Olivia, 7, was having trouble paying attention in school. Her teachers sent home notes about her lack of focus. She sometimes yelled in her sleep.
Like many other children across Northern California, Sophia and Olivia’s lives were upended by the destructive wildfires that burned across the region last October. Both girls lost their homes in Santa Rosa's Coffey Park neighborhood.
“That was our home that was taken from us in the middle of the night,” said Julie Birdsall, Olivia's mother. "That was our safe place.”
Both families escaped the Tubbs fire with little time to pack their belongings. Stephanie Webb said her daughter, Sophia, saw “many things on fire” as they drove to safety. Within days, Sophia was leading family members in a new game.

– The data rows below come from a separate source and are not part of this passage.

(** * dimod.generators.mimo: spin-encoded MIMO decoding problems

    A shallow embedding of [dimod/generators/mimo.py] and the properties its
    specification states about it.

    Scalars.  The arrays of the module hold real or complex numbers.  An
    entry of the embedding is a Gaussian integer [re + im*i] with [re], [im]
    in [Z]: constellation symbols, spins, binary channels and every other
    integer-valued input.  Matrix products, and the weighted sums of
    [spins_to_symbols], are computed in the arithmetic of the arrays' dtype:
    float64 and complex128 round every product and every partial sum to 53
    significant bits, int64 wraps modulo [2^64]; the exponent range of
    float64 is taken unbounded (no infinities).  The statements about the
    values of these products and sums therefore bound the operands; within
    the bounds the element-wise sums and scalings are exact as well.
    Signal-to-noise quantities are rationals. *)

From stdpp Require Import gmap strings list fin_maps.
From Stdlib Require Import ZArith QArith Lia List String.
Import ListNotations.
Local Close Scope Q_scope.
Local Open Scope Z_scope.
Local Open Scope nat_scope.

(** ** Exceptions and the error monad *)

Inductive exn : Type :=
| ValueError (msg : string)
| ZeroDivisionError
| KeyError
| TypeError
| AssertionError (msg : string)
| UnboundLocalError
| AttributeError
| IndexError
| Unmodelled (what : string).

Inductive result (A : Type) : Type :=
| Ok (a : A)
| Raise (e : exn).
Arguments Ok {A} a.
Arguments Raise {A} e.

#[global] Instance result_ret : MRet result := fun A a => Ok a.
#[global] Instance result_bind : MBind result := fun A B k r =>
  match r with
  | Ok a => k a
  | Raise e => Raise e
  end.

Definition raises {A} (r : result A) : Prop :=
  match r with Ok _ => False | Raise _ => True end.

Definition returns {A} (r : result A) : Prop :=
  match r with Ok _ => True | Raise _ => False end.

(** ** Scalars: Gaussian integers *)

Record complex : Type := Cx { re : Z; im : Z }.

Definition C0 : complex := Cx 0 0.
Definition Cre (x : Z) : complex := Cx x 0.
Definition Cadd (a b : complex) : complex := Cx (re a + re b) (im a + im b).
Definition Cmul (a b : complex) : complex :=
  Cx (re a * re b - im a * im b) (re a * im b + im a * re b).
Definition Cconj (a : complex) : complex := Cx (re a) (- im a).
Definition Cscale (k : Z) (a : complex) : complex := Cx (k * re a) (k * im a).
Definition Csum (l : list complex) : complex := fold_right Cadd C0 l.
(** [1j * x] *)
Definition Ci_mul (a : complex) : complex := Cx (- im a) (re a).

(** ** float64 and int64 arithmetic on integers *)

(** The nearest number with a significand of 53 bits, ties to the even
    significand (IEEE 754 binary64, round-to-nearest-even), first for
    [x >= 0]. *)
Definition round_magnitude (x : Z) : Z :=
  let e := (Z.log2 x - 52)%Z in
  if (e <=? 0)%Z then x
  else
    let q := Z.shiftr x e in
    let r := (x - Z.shiftl q e)%Z in
    let half := Z.shiftl 1 (e - 1) in
    Z.shiftl (if (r <? half)%Z then q
              else if (half <? r)%Z then (q + 1)%Z
              else if Z.even q then q else (q + 1)%Z) e.

Definition round_float64 (x : Z) : Z := (Z.sgn x * round_magnitude (Z.abs x))%Z.

Definition Cround (a : complex) : complex :=
  Cx (round_float64 (re a)) (round_float64 (im a)).

(** Sum and product of two complex128 numbers: each real operation rounds. *)
Definition Cadd_float (a b : complex) : complex :=
  Cx (round_float64 (re a + re b)) (round_float64 (im a + im b)).
Definition Cmul_float (a b : complex) : complex :=
  Cx (round_float64 (round_float64 (re a * re b) - round_float64 (im a * im b)))
     (round_float64 (round_float64 (re a * im b) + round_float64 (im a * re b))).
(** The terms are accumulated in the order of the index. *)
Definition Csum_float (l : list complex) : complex := fold_left Cadd_float l C0.

(** ** numpy arrays: a dtype, a shape and the entries in row-major order *)

Inductive dtype : Type := int64 | float64 | complex128.

Definition dtype_eqb (a b : dtype) : bool :=
  match a, b with
  | int64, int64 | float64, float64 | complex128, complex128 => true
  | _, _ => false
  end.

(** numpy's type promotion on the three dtypes the module meets *)
Definition promote (a b : dtype) : dtype :=
  match a, b with
  | complex128, _ | _, complex128 => complex128
  | float64, _ | _, float64 => float64
  | int64, int64 => int64
  end.

Record ndarray : Type := Array {
  adtype : dtype;
  shape : list nat;
  data : list complex
}.

Definition size_of (s : list nat) : nat := fold_right Nat.mul 1 s.
Definition ndim (a : ndarray) : nat := List.length (shape a).
Definition dim (k : nat) (a : ndarray) : nat := nth k (shape a) 0.

(** A well-formed array has one entry per position, and real entries unless
    its dtype is complex128. *)
Definition wf_array (a : ndarray) : Prop :=
  List.length (data a) = size_of (shape a) /\
  (adtype a <> complex128 -> Forall (fun z => im z = 0%Z) (data a)).

Definition at1 (a : ndarray) (i : nat) : complex := nth i (data a) C0.
Definition at2 (a : ndarray) (i j : nat) : complex :=
  nth (i * dim 1 a + j) (data a) C0.

(** Entries of a two-dimensional result, row by row. *)
Definition tabulate2 {A} (r c : nat) (f : nat -> nat -> A) : list A :=
  flat_map (fun i => List.map (f i) (seq 0 c)) (seq 0 r).

(** Flat position of a multi-index, and back. *)
Fixpoint ravel (s idx : list nat) (acc : nat) : nat :=
  match s, idx with
  | d :: s', i :: idx' => ravel s' idx' (acc * d + i)
  | _, _ => acc
  end.

Fixpoint unravel (s : list nat) (p : nat) : list nat :=
  match s with
  | [] => []
  | d :: s' => (p / size_of s') mod d :: unravel s' (p mod size_of s')
  end.

Arguments ravel : simpl never.
Arguments unravel : simpl never.
Arguments size_of : simpl never.

Module np.

(** [len(a)] *)
Definition len (a : ndarray) : result nat :=
  match shape a with
  | [] => Raise TypeError
  | n :: _ => Ok n
  end.

(** [a.real], [a.imag], [a.conj()], [a.copy()], [a.flatten()] *)
Definition real (a : ndarray) : ndarray :=
  Array (match adtype a with complex128 => float64 | d => d end)
        (shape a) (List.map (fun z => Cre (re z)) (data a)).

Definition imag (a : ndarray) : ndarray :=
  Array (match adtype a with complex128 => float64 | d => d end)
        (shape a) (List.map (fun z => Cre (im z)) (data a)).

Definition conj (a : ndarray) : ndarray :=
  Array (adtype a) (shape a) (List.map Cconj (data a)).

Definition copy (a : ndarray) : ndarray := a.

Definition flatten (a : ndarray) : ndarray :=
  Array (adtype a) [size_of (shape a)] (data a).

(** [a.T]: the axes reversed. *)
Definition T (a : ndarray) : ndarray :=
  let s' := rev (shape a) in
  Array (adtype a) s'
        (List.map (fun p => nth (ravel (shape a) (rev (unravel s' p)) 0) (data a) C0)
                  (seq 0 (size_of s'))).

(** [k * a] for a Python integer [k], and [1j * a] *)
Definition scale (k : Z) (a : ndarray) : ndarray :=
  Array (adtype a) (shape a) (List.map (Cscale k) (data a)).

Definition times_1j (a : ndarray) : ndarray :=
  Array complex128 (shape a) (List.map Ci_mul (data a)).

(** [a + b] on operands of one shape (the only use the module makes of it) *)
Definition add (a b : ndarray) : result ndarray :=
  if decide (shape a = shape b) then
    Ok (Array (promote (adtype a) (adtype b)) (shape a)
              (List.map (fun p => Cadd (fst p) (snd p)) (combine (data a) (data b))))
  else Raise (Unmodelled "broadcast in +").

(** int64 arithmetic is arithmetic modulo [2^64] on [-2^63 .. 2^63 - 1]. *)
Definition wrap64 (z : Z) : Z := ((z + 2 ^ 63) mod 2 ^ 64 - 2 ^ 63)%Z.

Definition Cwrap64 (a : complex) : complex := Cx (wrap64 (re a)) (wrap64 (im a)).

(** The inner product [sum_l f(l) g(l)] of [k] terms in the arithmetic of
    the dtype [d]: int64 wraps (and wrapping the exact sum once is wrapping
    after every operation), float64 and complex128 convert the operands and
    round every product and every partial sum. *)
Definition dot (d : dtype) (k : nat) (f g : nat -> complex) : complex :=
  match d with
  | int64 => Cwrap64 (Csum (List.map (fun l => Cmul (f l) (g l)) (seq 0 k)))
  | _ => Csum_float (List.map (fun l => Cmul_float (Cround (f l)) (Cround (g l)))
                              (seq 0 k))
  end.

(** One product [a * b], and the sum of a list of entries, in the arithmetic
    of the dtype [d]. *)
Definition multiply (d : dtype) (a b : complex) : complex :=
  match d with
  | int64 => Cwrap64 (Cmul a b)
  | _ => Cmul_float (Cround a) (Cround b)
  end.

“She would re-enact putting out fires and helping people get out of rooms,” said Webb. “She would have Gregory re-enact a fire with us leaving the house.”
It’s the type of trauma-inspired play that is central to the Firefighter Playhouse exhibit at the Children’s Museum of Sonoma County in Santa Rosa. The exhibit, which runs through the fall, is stocked with costumes and props like fire hoses and trucks. Children can choose to play a firefighter, homeowner — even the fire itself.

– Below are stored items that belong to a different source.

(** Session calls build, open, probe or close a session; every other call
    is a directory call. *)
Definition is_session_call (c : Client.call) : bool :=
  match c with
  | Client.ClientMeta _ _ | Client.login _ _ _ | Client.logout _ | Client.ping _ => true
  | _ => false
  end.

Definition is_directory_call (c : Client.call) : bool := negb (is_session_call c).

Definition is_constructor (c : Client.call) : bool :=
  match c with Client.ClientMeta _ _ => true | _ => false end.

Definition is_login (c : Client.call) : bool :=
  match c with Client.login _ _ _ => true | _ => false end.

(** Process configuration, the object store the backend's answers live in,
    the backend itself (its answer to a call may depend on every call made
    before, most recent first) and the source of [secrets.choice]. *)
Record environment : Type := {
  FREEIPA_SERVER : string;
  FREEIPA_USERNAME : string;
  FREEIPA_PASSWORD : string;
  FREEIPA_VERIFY_SSL : bool;
  heap : store;
  backend : list Client.call -> Client.call -> outcome node;
  entropy : nat -> nat
}.

(** ** Global state and the monad of the handlers *)

Record world : Type := mkWorld {
  freeipa_client : option handle;
  freeipa_connected : bool;
  calls : list Client.call;     (* backend calls issued so far, most recent first *)
  draws : nat                   (* random characters drawn so far *)
}.

Definition initial_world : world :=
  {| freeipa_client := None; freeipa_connected := false; calls := []; draws := 0 |}.
(** * scripts/check_go_errors.py: the wording check on [fmt.Errorf] messages

    A shallow embedding of the script: Python [str] values are lists of
    Unicode code points, the compiled regular expression is a term of a small
    regex syntax run by a backtracking matcher with Python's greedy
    semantics, [check_file] and [main] live in a monad that records the
    observable events (files opened, lines printed on either stream) and
    carries Python exceptions. *)

From Stdlib Require Import List NArith PeanoNat Bool Lia String Ascii Sorted
  Permutation.
From Stdlib Require Decimal DecimalNat.
Import ListNotations.
Local Open Scope N_scope.

Set Implicit Arguments.

(** ** Python strings *)

Module PyStr.

(** A [str] is a sequence of code points. *)
Definition char := N.
Definition str := list char.

(** A literal of the script, written as a Rocq string of ASCII characters. *)
Definition lit (s : string) : str :=
  map N_of_ascii (list_ascii_of_string s).

Definition DQUOTE : char := 34.
Definition COLON : char := 58.
Definition LF : char := 10.
Definition CR : char := 13.

(** [s.startswith(prefix)] *)
Fixpoint startswith (s prefix : str) {struct prefix} : bool :=
  match prefix with
  | [] => true
  | p :: prefix' =>
      match s with
      | [] => false
      | c :: s' => (c =? p) && startswith s' prefix'
      end
  end.

(** [c.isspace()]: the code points CPython's [_PyUnicode_IsWhitespace]
    accepts, which are the ones [str.strip()] removes. *)
Definition isspace (c : char) : bool :=
  ((9 <=? c) && (c <=? 13)) || ((28 <=? c) && (c <=? 32))
  || (c =? 133) || (c =? 160) || (c =? 5760)
  || ((8192 <=? c) && (c <=? 8202))
  || (c =? 8232) || (c =? 8233) || (c =? 8239) || (c =? 8287) || (c =? 12288).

Webb said her daughter was “very excited” to visit the firefighters exhibit, where she took on the role of a first responder and helped lead other children to safety.
Collette Michaud, the museum's executive director, said role play can be a powerful tool for kids to process trauma.
“I knew instinctively this is the way children process things, by play and by acting things out,” Michaud said. “That’s how they gain power and control and self confidence is through toys and imagination and through play.”
Children who experience a traumatic life event often experience short-term distress, according to the American Psychological Association. Symptoms can range from separation anxiety and lack of interest to nightmares and irritability.
Mary Gillis, a marriage and family therapist who practices in Petaluma, treats trauma and anxiety among other mental health issues. Her writing on the therapeutic basis for role play is featured in the Children's Museum exhibit.
“Part of trauma is having something happen that feels out of control,” said Gillis. “Then there's the uncertainty about how to regain safety, control and understanding.”
She said children have a need to “externalize” the trauma, using their bodies and tangible objects to work through negative emotions. One of those emotions can be a fear of loss.
“You should try to clean the room of a 7-year-old who lost her home,” Birdsall said of her daughter, Olivia. “She has little things stashed and hidden all over the place. She doesn’t want to throw anything away.”
Olivia’s birthday party, normally held in the park at the center of her neighborhood, was moved to an indoor venue this year. Still, Birdsall said she sees signs of hope in the rebuilding effort, and in her daughter’s behavior.
The Children’s Museum hopes it can help in such cases.
“We want to be a place where families and kids can come and heal through this,” Michaud said. “It will definitely take time.”